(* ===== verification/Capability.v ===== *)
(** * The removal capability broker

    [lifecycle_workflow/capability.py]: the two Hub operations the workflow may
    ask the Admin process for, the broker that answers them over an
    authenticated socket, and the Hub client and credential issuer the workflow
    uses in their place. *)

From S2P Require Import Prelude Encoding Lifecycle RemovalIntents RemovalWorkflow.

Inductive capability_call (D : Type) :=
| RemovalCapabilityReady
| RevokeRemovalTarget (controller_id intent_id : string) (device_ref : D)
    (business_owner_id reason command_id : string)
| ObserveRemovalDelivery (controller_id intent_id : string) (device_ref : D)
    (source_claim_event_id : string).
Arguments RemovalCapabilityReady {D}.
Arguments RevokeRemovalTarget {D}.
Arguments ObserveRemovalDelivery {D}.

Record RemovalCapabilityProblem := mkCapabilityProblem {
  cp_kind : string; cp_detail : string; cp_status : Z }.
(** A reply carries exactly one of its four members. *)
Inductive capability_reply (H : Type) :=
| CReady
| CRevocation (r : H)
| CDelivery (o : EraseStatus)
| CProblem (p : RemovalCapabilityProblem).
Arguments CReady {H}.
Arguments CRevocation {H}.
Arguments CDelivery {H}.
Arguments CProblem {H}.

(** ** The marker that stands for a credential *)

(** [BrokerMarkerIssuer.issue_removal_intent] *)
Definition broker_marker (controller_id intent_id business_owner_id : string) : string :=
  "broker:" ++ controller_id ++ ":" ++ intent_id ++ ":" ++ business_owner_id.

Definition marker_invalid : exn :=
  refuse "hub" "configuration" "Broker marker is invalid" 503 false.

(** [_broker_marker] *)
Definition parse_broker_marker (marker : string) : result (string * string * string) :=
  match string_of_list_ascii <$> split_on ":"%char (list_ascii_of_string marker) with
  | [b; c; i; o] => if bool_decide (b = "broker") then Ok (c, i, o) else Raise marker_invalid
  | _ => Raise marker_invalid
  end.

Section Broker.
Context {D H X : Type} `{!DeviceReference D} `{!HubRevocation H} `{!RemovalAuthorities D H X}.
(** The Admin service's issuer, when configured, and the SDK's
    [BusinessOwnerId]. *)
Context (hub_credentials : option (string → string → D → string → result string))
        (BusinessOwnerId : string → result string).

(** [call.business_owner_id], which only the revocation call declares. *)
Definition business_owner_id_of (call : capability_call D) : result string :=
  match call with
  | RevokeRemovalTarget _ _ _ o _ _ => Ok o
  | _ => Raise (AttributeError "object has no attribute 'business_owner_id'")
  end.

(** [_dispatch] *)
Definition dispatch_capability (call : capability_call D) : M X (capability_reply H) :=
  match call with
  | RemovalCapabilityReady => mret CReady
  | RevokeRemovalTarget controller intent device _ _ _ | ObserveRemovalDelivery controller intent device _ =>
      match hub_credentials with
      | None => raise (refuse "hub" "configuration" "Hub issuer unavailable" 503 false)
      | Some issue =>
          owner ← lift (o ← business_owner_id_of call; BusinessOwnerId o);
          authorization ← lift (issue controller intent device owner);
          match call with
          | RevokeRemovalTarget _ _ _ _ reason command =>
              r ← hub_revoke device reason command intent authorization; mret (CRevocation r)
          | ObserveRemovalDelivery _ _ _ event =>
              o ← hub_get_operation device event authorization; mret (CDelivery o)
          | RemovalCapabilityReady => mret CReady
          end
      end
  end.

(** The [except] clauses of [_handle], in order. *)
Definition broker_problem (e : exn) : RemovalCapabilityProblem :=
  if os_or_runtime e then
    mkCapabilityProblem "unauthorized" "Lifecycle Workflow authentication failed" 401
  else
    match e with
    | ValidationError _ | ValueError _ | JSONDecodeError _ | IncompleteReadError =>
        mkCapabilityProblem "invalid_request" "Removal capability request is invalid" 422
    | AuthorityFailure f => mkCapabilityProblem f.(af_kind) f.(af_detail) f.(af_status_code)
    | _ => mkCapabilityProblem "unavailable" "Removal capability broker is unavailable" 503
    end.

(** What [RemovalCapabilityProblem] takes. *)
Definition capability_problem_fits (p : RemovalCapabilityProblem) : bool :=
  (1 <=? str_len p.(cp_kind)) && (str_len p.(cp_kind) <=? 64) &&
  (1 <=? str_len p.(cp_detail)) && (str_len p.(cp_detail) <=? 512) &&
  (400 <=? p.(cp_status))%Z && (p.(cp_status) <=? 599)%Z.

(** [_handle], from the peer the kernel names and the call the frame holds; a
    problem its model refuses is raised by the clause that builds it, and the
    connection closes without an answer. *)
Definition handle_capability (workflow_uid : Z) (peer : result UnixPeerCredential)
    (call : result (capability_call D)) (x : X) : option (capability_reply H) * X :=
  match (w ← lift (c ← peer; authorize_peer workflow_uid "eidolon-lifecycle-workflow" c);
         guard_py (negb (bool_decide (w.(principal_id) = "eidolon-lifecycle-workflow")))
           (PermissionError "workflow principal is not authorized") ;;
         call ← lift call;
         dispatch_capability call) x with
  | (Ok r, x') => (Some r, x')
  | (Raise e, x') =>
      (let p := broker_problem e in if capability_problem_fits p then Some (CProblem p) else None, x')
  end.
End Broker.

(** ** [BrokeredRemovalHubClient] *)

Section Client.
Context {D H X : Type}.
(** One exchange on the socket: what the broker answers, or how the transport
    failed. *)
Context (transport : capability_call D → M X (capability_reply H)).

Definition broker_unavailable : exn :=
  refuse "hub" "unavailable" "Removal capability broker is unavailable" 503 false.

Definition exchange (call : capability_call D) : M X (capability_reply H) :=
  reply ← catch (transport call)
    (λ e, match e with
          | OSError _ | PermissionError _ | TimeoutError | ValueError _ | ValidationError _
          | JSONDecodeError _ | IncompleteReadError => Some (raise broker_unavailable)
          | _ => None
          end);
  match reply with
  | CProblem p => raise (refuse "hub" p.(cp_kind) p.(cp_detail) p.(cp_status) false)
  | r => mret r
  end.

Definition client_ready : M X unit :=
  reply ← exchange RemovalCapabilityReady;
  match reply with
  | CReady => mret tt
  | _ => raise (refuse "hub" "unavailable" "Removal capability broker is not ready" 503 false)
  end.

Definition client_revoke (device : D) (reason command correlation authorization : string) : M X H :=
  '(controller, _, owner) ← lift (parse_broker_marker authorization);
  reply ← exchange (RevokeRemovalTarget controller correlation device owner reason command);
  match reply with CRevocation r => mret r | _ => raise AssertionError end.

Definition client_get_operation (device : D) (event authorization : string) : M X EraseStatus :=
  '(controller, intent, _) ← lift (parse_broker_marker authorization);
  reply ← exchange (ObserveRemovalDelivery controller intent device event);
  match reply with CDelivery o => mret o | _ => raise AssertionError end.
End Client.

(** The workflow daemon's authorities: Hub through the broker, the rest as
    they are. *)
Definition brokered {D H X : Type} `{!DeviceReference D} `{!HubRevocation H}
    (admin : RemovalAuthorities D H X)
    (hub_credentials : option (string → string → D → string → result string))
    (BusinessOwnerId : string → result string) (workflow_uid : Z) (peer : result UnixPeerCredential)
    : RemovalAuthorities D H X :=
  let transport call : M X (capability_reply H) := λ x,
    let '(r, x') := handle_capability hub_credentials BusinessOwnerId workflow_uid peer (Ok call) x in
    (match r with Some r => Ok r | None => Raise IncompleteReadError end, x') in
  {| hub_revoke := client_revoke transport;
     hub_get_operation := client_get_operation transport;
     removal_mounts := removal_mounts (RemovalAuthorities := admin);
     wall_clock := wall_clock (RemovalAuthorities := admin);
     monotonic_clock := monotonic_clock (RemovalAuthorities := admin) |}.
...
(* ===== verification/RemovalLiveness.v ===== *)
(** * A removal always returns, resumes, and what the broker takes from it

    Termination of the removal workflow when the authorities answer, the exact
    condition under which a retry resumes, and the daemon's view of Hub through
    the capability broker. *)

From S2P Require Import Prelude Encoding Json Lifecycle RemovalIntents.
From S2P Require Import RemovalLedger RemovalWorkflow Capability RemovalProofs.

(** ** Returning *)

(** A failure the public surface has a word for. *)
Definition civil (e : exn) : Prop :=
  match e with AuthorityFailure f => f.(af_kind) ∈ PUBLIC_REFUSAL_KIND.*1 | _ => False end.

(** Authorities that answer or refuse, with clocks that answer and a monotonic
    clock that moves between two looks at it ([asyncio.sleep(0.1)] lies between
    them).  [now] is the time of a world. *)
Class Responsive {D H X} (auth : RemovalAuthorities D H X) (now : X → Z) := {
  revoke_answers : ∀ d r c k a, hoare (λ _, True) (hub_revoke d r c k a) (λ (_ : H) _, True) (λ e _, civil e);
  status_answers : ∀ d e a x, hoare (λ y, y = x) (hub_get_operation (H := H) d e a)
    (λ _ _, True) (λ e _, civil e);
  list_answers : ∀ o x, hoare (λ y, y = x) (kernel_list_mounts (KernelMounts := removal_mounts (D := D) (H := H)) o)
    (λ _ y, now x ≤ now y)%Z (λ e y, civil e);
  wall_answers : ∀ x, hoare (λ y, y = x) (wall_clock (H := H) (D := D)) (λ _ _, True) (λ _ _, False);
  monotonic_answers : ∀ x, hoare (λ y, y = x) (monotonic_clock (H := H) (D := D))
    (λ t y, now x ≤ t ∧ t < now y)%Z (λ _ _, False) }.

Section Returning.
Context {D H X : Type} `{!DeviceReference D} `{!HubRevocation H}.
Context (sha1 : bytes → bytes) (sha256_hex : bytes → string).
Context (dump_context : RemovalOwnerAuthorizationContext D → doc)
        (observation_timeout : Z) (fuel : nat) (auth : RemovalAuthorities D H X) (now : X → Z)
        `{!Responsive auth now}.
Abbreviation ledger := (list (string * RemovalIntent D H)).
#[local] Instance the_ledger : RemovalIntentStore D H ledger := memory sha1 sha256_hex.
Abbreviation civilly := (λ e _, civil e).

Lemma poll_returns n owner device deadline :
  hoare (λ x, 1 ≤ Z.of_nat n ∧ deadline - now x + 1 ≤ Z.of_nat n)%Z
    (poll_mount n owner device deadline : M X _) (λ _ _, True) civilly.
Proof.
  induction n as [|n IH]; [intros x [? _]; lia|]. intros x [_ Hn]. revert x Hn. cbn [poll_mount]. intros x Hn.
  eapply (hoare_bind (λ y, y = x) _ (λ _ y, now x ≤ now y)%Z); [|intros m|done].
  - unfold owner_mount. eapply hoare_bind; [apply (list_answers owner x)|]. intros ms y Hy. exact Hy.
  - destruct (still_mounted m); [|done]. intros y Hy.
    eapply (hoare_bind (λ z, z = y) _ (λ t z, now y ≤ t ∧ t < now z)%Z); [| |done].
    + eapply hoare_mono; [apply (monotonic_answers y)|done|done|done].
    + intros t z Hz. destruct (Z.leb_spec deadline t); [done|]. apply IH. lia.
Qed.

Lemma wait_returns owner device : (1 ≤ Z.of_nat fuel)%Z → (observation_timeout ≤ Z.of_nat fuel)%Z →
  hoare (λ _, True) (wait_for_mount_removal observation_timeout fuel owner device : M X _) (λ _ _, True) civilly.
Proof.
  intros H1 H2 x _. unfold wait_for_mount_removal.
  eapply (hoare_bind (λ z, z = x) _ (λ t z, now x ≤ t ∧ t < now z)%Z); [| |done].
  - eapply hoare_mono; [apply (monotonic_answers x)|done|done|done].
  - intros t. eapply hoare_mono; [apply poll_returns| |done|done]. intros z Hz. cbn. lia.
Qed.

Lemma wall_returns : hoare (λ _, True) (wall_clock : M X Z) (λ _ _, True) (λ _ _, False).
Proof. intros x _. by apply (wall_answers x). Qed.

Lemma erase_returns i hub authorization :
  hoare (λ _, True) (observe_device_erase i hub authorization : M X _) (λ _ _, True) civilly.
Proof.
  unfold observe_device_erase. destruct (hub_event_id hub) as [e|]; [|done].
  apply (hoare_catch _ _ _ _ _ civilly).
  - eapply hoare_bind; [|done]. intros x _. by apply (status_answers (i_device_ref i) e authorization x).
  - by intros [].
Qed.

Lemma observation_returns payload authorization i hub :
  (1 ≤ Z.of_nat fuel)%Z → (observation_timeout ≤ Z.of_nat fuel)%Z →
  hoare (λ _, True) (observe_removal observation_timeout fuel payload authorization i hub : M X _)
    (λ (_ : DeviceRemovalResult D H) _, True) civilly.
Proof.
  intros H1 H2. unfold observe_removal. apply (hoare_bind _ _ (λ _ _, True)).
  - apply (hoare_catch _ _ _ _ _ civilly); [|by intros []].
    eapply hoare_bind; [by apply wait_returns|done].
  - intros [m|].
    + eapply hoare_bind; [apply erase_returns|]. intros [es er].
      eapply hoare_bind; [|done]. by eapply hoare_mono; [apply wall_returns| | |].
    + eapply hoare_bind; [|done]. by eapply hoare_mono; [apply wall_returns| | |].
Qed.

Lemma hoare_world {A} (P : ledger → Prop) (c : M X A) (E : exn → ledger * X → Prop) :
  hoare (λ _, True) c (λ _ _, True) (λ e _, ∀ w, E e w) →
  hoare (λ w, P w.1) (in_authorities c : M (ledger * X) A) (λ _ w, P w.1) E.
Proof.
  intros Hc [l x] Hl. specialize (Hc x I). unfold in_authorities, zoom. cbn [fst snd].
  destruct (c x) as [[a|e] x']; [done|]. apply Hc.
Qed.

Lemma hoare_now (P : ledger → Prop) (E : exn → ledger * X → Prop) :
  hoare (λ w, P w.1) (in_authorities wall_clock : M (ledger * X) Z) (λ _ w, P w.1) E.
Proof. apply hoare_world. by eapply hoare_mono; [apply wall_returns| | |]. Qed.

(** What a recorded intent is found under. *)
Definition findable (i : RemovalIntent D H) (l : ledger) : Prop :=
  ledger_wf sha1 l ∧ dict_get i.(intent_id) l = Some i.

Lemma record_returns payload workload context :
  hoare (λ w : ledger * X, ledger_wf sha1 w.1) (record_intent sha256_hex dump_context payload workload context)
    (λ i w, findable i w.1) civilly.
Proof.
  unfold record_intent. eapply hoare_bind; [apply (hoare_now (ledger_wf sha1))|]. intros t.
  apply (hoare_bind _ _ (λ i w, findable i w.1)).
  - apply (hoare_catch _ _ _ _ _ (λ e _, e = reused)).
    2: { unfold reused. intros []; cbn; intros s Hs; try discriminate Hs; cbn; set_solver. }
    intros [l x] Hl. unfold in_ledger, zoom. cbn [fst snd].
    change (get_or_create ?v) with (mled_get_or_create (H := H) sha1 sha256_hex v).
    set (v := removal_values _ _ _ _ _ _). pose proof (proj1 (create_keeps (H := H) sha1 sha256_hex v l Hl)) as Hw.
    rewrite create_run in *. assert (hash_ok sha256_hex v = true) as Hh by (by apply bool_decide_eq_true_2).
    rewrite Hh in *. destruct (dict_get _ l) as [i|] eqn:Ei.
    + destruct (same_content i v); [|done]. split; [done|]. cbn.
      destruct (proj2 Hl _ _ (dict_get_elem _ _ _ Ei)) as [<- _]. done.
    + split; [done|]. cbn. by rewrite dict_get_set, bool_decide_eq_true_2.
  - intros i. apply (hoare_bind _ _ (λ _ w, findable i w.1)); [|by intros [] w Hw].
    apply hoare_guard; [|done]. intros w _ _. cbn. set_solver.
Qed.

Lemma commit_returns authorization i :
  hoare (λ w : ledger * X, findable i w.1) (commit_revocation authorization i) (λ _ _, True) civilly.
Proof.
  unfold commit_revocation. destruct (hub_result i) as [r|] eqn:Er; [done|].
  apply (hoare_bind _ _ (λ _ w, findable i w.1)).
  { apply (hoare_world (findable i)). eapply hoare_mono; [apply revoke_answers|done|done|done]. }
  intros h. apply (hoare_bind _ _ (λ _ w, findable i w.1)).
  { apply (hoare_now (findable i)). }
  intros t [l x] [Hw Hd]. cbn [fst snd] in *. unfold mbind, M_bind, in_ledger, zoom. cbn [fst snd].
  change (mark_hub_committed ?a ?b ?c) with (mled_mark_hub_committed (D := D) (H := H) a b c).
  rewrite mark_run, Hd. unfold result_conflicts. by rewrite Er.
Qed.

● Assignment
From the entries above, write out only the lines starting at the line that holds "(** [_dispatch] *)" and ending at the line that holds "(** The [except]", keeping both and matching them exactly.

● Solution below
(** [_dispatch] *)
Definition dispatch_capability (call : capability_call D) : M X (capability_reply H) :=
  match call with
  | RemovalCapabilityReady => mret CReady
  | RevokeRemovalTarget controller intent device _ _ _ | ObserveRemovalDelivery controller intent device _ =>
      match hub_credentials with
      | None => raise (refuse "hub" "configuration" "Hub issuer unavailable" 503 false)
      | Some issue =>
          owner ← lift (o ← business_owner_id_of call; BusinessOwnerId o);
          authorization ← lift (issue controller intent device owner);
          match call with
          | RevokeRemovalTarget _ _ _ _ reason command =>
              r ← hub_revoke device reason command intent authorization; mret (CRevocation r)
          | ObserveRemovalDelivery _ _ _ event =>
              o ← hub_get_operation device event authorization; mret (CDelivery o)
          | RemovalCapabilityReady => mret CReady
          end
      end
  end.

(** The [except] clauses of [_handle], in order. *)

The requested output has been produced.